Add draft of boolean values post.

2020-08-20 21:19:47 -07:00
parent 8368283a3e
commit 6f0667bb28
1 changed files with 220 additions and 0 deletions
--- a/content/blog/boolean_values.md
+++ b/content/blog/boolean_values.md
@@ -0,0 +1,220 @@
 ---
 title: "How Many Values Does a Boolean Have?"
 date: 2020-08-20T18:37:50-07:00
 draft: ["Java", "Haskell"]
 ---
 A friend of mine recently had an interview for a software
 engineering position. They later recounted to me the content
 of the techical questions that they had been asked. Some had
 been pretty standard:
 * __"What's the difference between concurrency
 and parallelism?"__ -- a reasonable question given that Go was
 the company's language of choice.
 * __"What's the difference between a method and a function?"__ --
 a little more strange, in my opinion, since the difference
 is of little _practical_ use.
 But then, they recounted a rather interesting question:
 > How many values does a bool have?
 Innocous at first, isn't it? Probably a bit simpler, in fact,
 than the questions about methods and functions, concurrency
 and parallelism. It's plausible that a programmer
 has not done much concurrent or parallel programming in their
 life, or that they came from a language in which functions
 were rare and methods were ubiquitous. It's not plausible,
 on the other hand, that a candidate applying to a software
 engineering position has not encountered booleans.
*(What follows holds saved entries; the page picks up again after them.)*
(** * DDL job scheduling and schema validation

    A shallow embedding of two source files of the repository:

    - [domain/schema_validator.go]: the per-node schema validator
      ([Update], [Check], [Stop], [Restart], [Reset], [enqueue], ...);
    - the DDL worker (package [ddl]): [buildJobDependence], [addDDLJob],
      [finishDDLJob], [handleDDLJobQueue], [runDDLJob],
      [waitSchemaChanged], [updateSchemaVersion].

    Go's [int64] values are integers in [Z]; where the source does
    arithmetic on them the wrap-around is written with [wrap64].  Slices
    are lists, Go maps keyed by an ID are [gmap Z].  A pointer to a job
    that a function mutates is modelled by returning the updated job. *)

From stdpp Require Import base numbers list option strings sorting gmap.

Local Open Scope Z_scope.

(** ** Machine integers *)

(** Two's-complement reduction of an integer to the [int64] range. *)
Definition wrap64 (z : Z) : Z := (z + 2 ^ 63) `mod` 2 ^ 64 - 2 ^ 63.

Definition int64_range (z : Z) : Prop := - 2 ^ 63 <= z < 2 ^ 63.

(** [time.Duration] counts nanoseconds. *)
Definition Millisecond : Z := 1000000.
Definition Second : Z := 1000000000.

(** ** The schema validator ([domain/schema_validator.go]) *)

Module Validator.

Inductive checkResult : Type :=
| ResultSucc
| ResultFail
| ResultUnknown.

#[global] Instance checkResult_eq_dec : EqDecision checkResult.
Proof. solve_decision. Defined.

Record deltaSchemaInfo : Type := mkDelta {
  schemaVersion : Z;
  relatedTableIDs : list Z
}.

#[global] Instance deltaSchemaInfo_eq_dec : EqDecision deltaSchemaInfo.
Proof. solve_decision. Defined.

(** What the validator uses of Go's [time] package and of
    [oracle.GetTimeFromTS] (package [store/tikv/oracle]): instants, the
    conversion of a timestamp to an instant, [Time.Add] and
    [Time.After].  [time.Duration] is an [int64] count of nanoseconds. *)
Class TimeOps : Type := {
  Time : Type;
  zeroTime : Time;
  GetTimeFromTS : Z -> Time;
  timeAdd : Time -> Z -> Time;
  timeAfter : Time -> Time -> bool
}.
 If you're genuinely unsure about the answer to the question,
 I think there's no reason for me to mess with you. The
 simple answer to the question -- as far as I know -- is that a boolean
 has two values. They are `true` and `false` in Java, or `True` and `False`
 in Haskell, and `1` and `0` in C. A boolean value is either true or false.
 So, what's there to think about? There are a few things, _ackshually_. 
 Let's explore them, starting from the theoretical perspective.
 ### What's a Type, Anyway?
 Boolean, or `bool`, is a type. Broadly speaking, a type
 is a property of _something_ that defines what the _something_
 means and what you can do with it. That _something_ can be
 several things; for our purposes, it can either be an
 _expression_ in a programming language (in the form of `fact(n)`)
 or a value in that same programming langauge (like `5`).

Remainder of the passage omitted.